PROBLEM STATEMENT
Exactly the lines starting at the line containing "[Error], a thrown" and ending at the line containing "to create account." are to be written out from the listing below, both included.

SOURCE DATA
=== Section Start ===
(* ===== verification/Auth.v ===== *)
(** * Auth: the authentication context and the pages before login

    Models src/client/src/hooks/use-auth.tsx ([AuthProvider]: the current
    user query and the login, register and logout mutations with their
    callbacks) and src/client/src/pages/auth-page.tsx: [AuthPage] and its
    two forms, [ForgotPasswordPage] and [ResetPasswordPage].  The zod
    schemas of the forms live in the shared schema, outside src/: they are
    parameters of the sections below ([loginSchema] and so on), and a form
    calls its [onSubmit] only with data they accept. *)

From Stdlib Require Import Ascii ZArith Lia.
From stdpp Require Import base list strings.
From S2P Require Import Prelude Results Url Dashboard.

Module Auth.
Import Results.

(** [LoginData] and [RegisterData] of the shared schema. *)
Record LoginData := mkLoginData { ld_username : string; ld_password : string }.

Record RegisterData := mkRegisterData {
  rd_username : string;
  rd_password : string;
  rd_confirmPassword : string;
  rd_fullName : string;
  rd_email : string;
  rd_role : string
}.

(** ** [AuthProvider] (use-auth.tsx) *)

(** The query [/api/user] and the pending flags of the three mutations,
    with the toasts raised (title, description). *)
Record Provider := mkProvider {
  userQuery : Query (option User);
  loginPending : bool;
  registerPending : bool;
  logoutPending : bool;
  toasts : list (string * string)
}.

Definition provider_initial : Provider := mkProvider QLoading false false false [].

(** Line 139: [user ?? null] *)
Definition current_user (p : Provider) : option User := mjoin (query_data (userQuery p)).

Definition set_user (u : option User) (p : Provider) : Provider :=
  mkProvider (QData u) (loginPending p) (registerPending p) (logoutPending p) (toasts p).

Definition add_toast (t : string * string) (p : Provider) : Provider :=
  mkProvider (userQuery p) (loginPending p) (registerPending p) (logoutPending p) (toasts p ++ [t]).

Definition set_pending (login register logout : bool) (p : Provider) : Provider :=
  mkProvider (userQuery p) login register logout (toasts p).

(** What [POST /api/login] resolves to or rejects with. *)
Inductive LoginResult := LoginOk (u : User) | LoginErr (message : string).

(** Lines 33-52: [onSuccess] and [onError] of the login mutation. *)
Definition login_settled (r : LoginResult) (p : Provider) : Provider :=
  let p := set_pending false (registerPending p) (logoutPending p) p in
  match r with
  | LoginOk u => add_toast ("Login successful", "Welcome back, " +:+ u_fullName u +:+ "!") (set_user (Some u) p)
  | LoginErr m => add_toast ("Login failed", or_str m "Invalid username or password") p
  end.

(** The body of a registration response: the user (without password) and
    an optional message. *)
Record RegBody := mkRegBody { rb_user : User; rb_message : option string }.

(** What [apiRequest("POST", "/api/register", ...)] gives back: a thrown
    [Error], a thrown value that is not an [Error], or a response. *)
Inductive RegResponse :=
  | RegThrown (message : string)
  | RegNotAnError
  | RegHttp (ok : bool) (status : Z) (body : RegBody).

(** Lines 55-74: the result of the mutation function, a body or the
    message of the [Error] it throws. *)
Definition register_result (r : RegResponse) : RegBody + string :=
  match r with
  | RegThrown m => inr m
  | RegNotAnError => inr "Failed to connect to registration service"
  | RegHttp ok status body =>
      if ok then inl body
      else if bool_decide (status = 503%Z) then
        inr (or_str (render_opt (rb_message body))
               "Database connection issue. The registration service is temporarily unavailable. Please try again later.")
      else inr (or_str (render_opt (rb_message body)) ("Registration failed with status: " +:+ string_of_Z status))
  end.

(** Lines 93-113 *)
Definition register_error_toast (errorMsg : string) : string * string :=
  if str_includes "database" errorMsg || str_includes "temporarily unavailable" errorMsg
     || str_includes "503" errorMsg then
    ("Registration service unavailable",
     "The registration service is currently unavailable due to database connection issues. Please try again later.")
  else ("Registration failed", or_str errorMsg "Failed to create account. Please try again later.").

(** Lines 75-92: an answer with a message does not log in. *)
Definition register_success (b : RegBody) (p : Provider) : Provider :=
  if truthy (rb_message b) then add_toast ("Registration successful", render_opt (rb_message b)) p
  else add_toast ("Registration successful", "Welcome, " +:+ u_fullName (rb_user b) +:+ "!")
         (set_user (Some (rb_user b)) p).

Definition register_settled (r : RegResponse) (p : Provider) : Provider :=
  let p := set_pending (loginPending p) false (logoutPending p) p in
  match register_result r with
  | inl b => register_success b p
  | inr m => add_toast (register_error_toast m) p
  end.

(** Lines 116-134 *)
Definition logout_settled (r : option string) (p : Provider) : Provider :=
  let p := set_pending (loginPending p) (registerPending p) false p in
  match r with
  | None => add_toast ("Logged out", "You have been successfully logged out.") (set_user None p)
  | Some m => add_toast ("Logout failed", m) p
  end.

(** ** [AuthPage] and its forms (auth-page.tsx, lines 17-265) *)

(** The [RegisterForm]'s own state (lines 143-144). *)
Record AuthUI := mkAuthUI {
  provider : Provider;
  registrationComplete : bool;
  registrationMessage : string
}.

Definition auth_initial : AuthUI := mkAuthUI provider_initial false "".

Inductive AuthScreen :=
  | Redirect (to : string)
  | LoginRegister (signInLabel createLabel : string)
  | RegistrationNotice (message : string).

(** Lines 21-27, 129-135, 170-180 and 255-261 *)
Definition auth_screen (s : AuthUI) : AuthScreen :=
  match current_user (provider s) with
  | Some u => Redirect (if bool_decide (u_role u = "admin") then "/admin" else "/")
  | None =>
      if registrationComplete s then RegistrationNotice (registrationMessage s)
      else LoginRegister (if loginPending (provider s) then "Signing In..." else "Sign In")
                         (if registerPending (provider s) then "Creating Account..." else "Create Account")
  end.

Inductive AuthEvent :=
  | EUserFetched (u : option User)
  | ELoginSubmit (d : LoginData)
  | ELoginSettled (r : LoginResult)
  | ERegisterSubmit (d : RegisterData)
  | ERegisterSettled (r : RegResponse)
  | ELogout
  | ELogoutSettled (r : option string).

Section Forms.
Context (loginSchema : LoginData -> bool) (registerSchema : RegisterData -> bool).

(** The forms exist while no user is logged in; a submit button is
    disabled while its mutation is pending; [handleSubmit] calls [onSubmit]
    only with data the schema accepts. *)
Definition auth_step (s : AuthUI) (e : AuthEvent) : option AuthUI :=
  let p := provider s in
  match e with
  | EUserFetched u =>
      if is_loading (userQuery p) then Some (mkAuthUI (set_user u p) (registrationComplete s) (registrationMessage s))
      else None
  | ELoginSubmit d =>
      if negb (present (current_user p)) && negb (registrationComplete s) && negb (loginPending p)
         && loginSchema d
      then Some (mkAuthUI (set_pending true (registerPending p) (logoutPending p) p)
                  (registrationComplete s) (registrationMessage s))
      else None
  | ELoginSettled r =>
      if loginPending p then Some (mkAuthUI (login_settled r p) (registrationComplete s) (registrationMessage s))
      else None
  | ERegisterSubmit d =>
      if negb (present (current_user p)) && negb (registrationComplete s) && negb (registerPending p)
         && registerSchema d
      then Some (mkAuthUI (set_pending (loginPending p) true (logoutPending p) p)
                  (registrationComplete s) (registrationMessage s))
      else None
  | ERegisterSettled r =>
      if registerPending p then
        let p' := register_settled r p in
        (* lines 159-167: the form's own [onSuccess], after the hook's *)
        match register_result r with
        | inl b =>
            if truthy (rb_message b) && str_includes "pending approval" (render_opt (rb_message b))
            then Some (mkAuthUI p' true (render_opt (rb_message b)))
            else Some (mkAuthUI p' (registrationComplete s) (registrationMessage s))
        | inr _ => Some (mkAuthUI p' (registrationComplete s) (registrationMessage s))
        end
      else None
  | ELogout =>
      if present (current_user p) && negb (logoutPending p)
      then Some (mkAuthUI (set_pending (loginPending p) (registerPending p) true p)
                  (registrationComplete s) (registrationMessage s))
      else None
  | ELogoutSettled r =>
      if logoutPending p then Some (mkAuthUI (logout_settled r p) (registrationComplete s) (registrationMessage s))
      else None
  end.

End Forms.

(** ** [ForgotPasswordPage] (auth-page.tsx, lines 267-416) *)

Record Forgot := mkForgot {
  f_isSubmitting : bool;
  f_tokenSent : bool;
  f_resetToken : option string;
  f_toasts : list (string * string)
}.

Definition forgot_initial : Forgot := mkForgot false false None [].

(** A response to [POST /api/forgot-password] ([response.ok], [result.token],
    [result.message]), or a thrown error. *)
Inductive ForgotResponse :=
  | FThrown
  | FHttp (ok : bool) (token message : option string).

(** Line 282 *)
Definition forgot_submit (s : Forgot) : Forgot :=
  mkForgot true (f_tokenSent s) (f_resetToken s) (f_toasts s).

(** Lines 284-310 *)
Definition forgot_settled (r : ForgotResponse) (s : Forgot) : Forgot :=
  let s := match r with
           | FHttp true token _ =>
               mkForgot (f_isSubmitting s) true token
                 (f_toasts s ++ [("Reset instructions sent",
                                  "If an account with that email exists, you'll receive reset instructions.")])
           | FHttp false _ message =>
               mkForgot (f_isSubmitting s) (f_tokenSent s) (f_resetToken s)
                 (f_toasts s ++ [("Something went wrong", or_str (render_opt message) "Please try again later")])
           | FThrown =>
               mkForgot (f_isSubmitting s) (f_tokenSent s) (f_resetToken s)
                 (f_toasts s ++ [("Error", "An unexpected error occurred. Please try again.")])
           end in
  mkForgot false (f_tokenSent s) (f_resetToken s) (f_toasts s).

(** Line 392: the location of "Continue to Reset Password". *)
Definition continue_location (resetToken : string) : string :=
  "/reset-password?token=" +:+ resetToken.

Inductive ForgotScreen :=
  | ForgotForm (buttonLabel : string)
  | ForgotSent (continueTo : option string).

(** Lines 324-405; [development] is [process.env.NODE_ENV === 'development']. *)
Definition forgot_screen (development : bool) (s : Forgot) : ForgotScreen :=
  if negb (f_tokenSent s) then ForgotForm (if f_isSubmitting s then "Processing..." else "Reset Password")
  else ForgotSent (if truthy (f_resetToken s) && development
                   then Some (continue_location (render_opt (f_resetToken s))) else None).

(** ** [ResetPasswordPage] (auth-page.tsx, lines 418-595) *)

Record ResetPasswordData := mkResetPasswordData {
  rpd_token : string;
  rpd_password : string;
  rpd_confirmPassword : string
}.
=== Section End ===
FINISHED TASK
    [Error], a thrown value that is not an [Error], or a response. *)
Inductive RegResponse :=
  | RegThrown (message : string)
  | RegNotAnError
  | RegHttp (ok : bool) (status : Z) (body : RegBody).

(** Lines 55-74: the result of the mutation function, a body or the
    message of the [Error] it throws. *)
Definition register_result (r : RegResponse) : RegBody + string :=
  match r with
  | RegThrown m => inr m
  | RegNotAnError => inr "Failed to connect to registration service"
  | RegHttp ok status body =>
      if ok then inl body
      else if bool_decide (status = 503%Z) then
        inr (or_str (render_opt (rb_message body))
               "Database connection issue. The registration service is temporarily unavailable. Please try again later.")
      else inr (or_str (render_opt (rb_message body)) ("Registration failed with status: " +:+ string_of_Z status))
  end.

(** Lines 93-113 *)
Definition register_error_toast (errorMsg : string) : string * string :=
  if str_includes "database" errorMsg || str_includes "temporarily unavailable" errorMsg
     || str_includes "503" errorMsg then
    ("Registration service unavailable",
     "The registration service is currently unavailable due to database connection issues. Please try again later.")
  else ("Registration failed", or_str errorMsg "Failed to create account. Please try again later.").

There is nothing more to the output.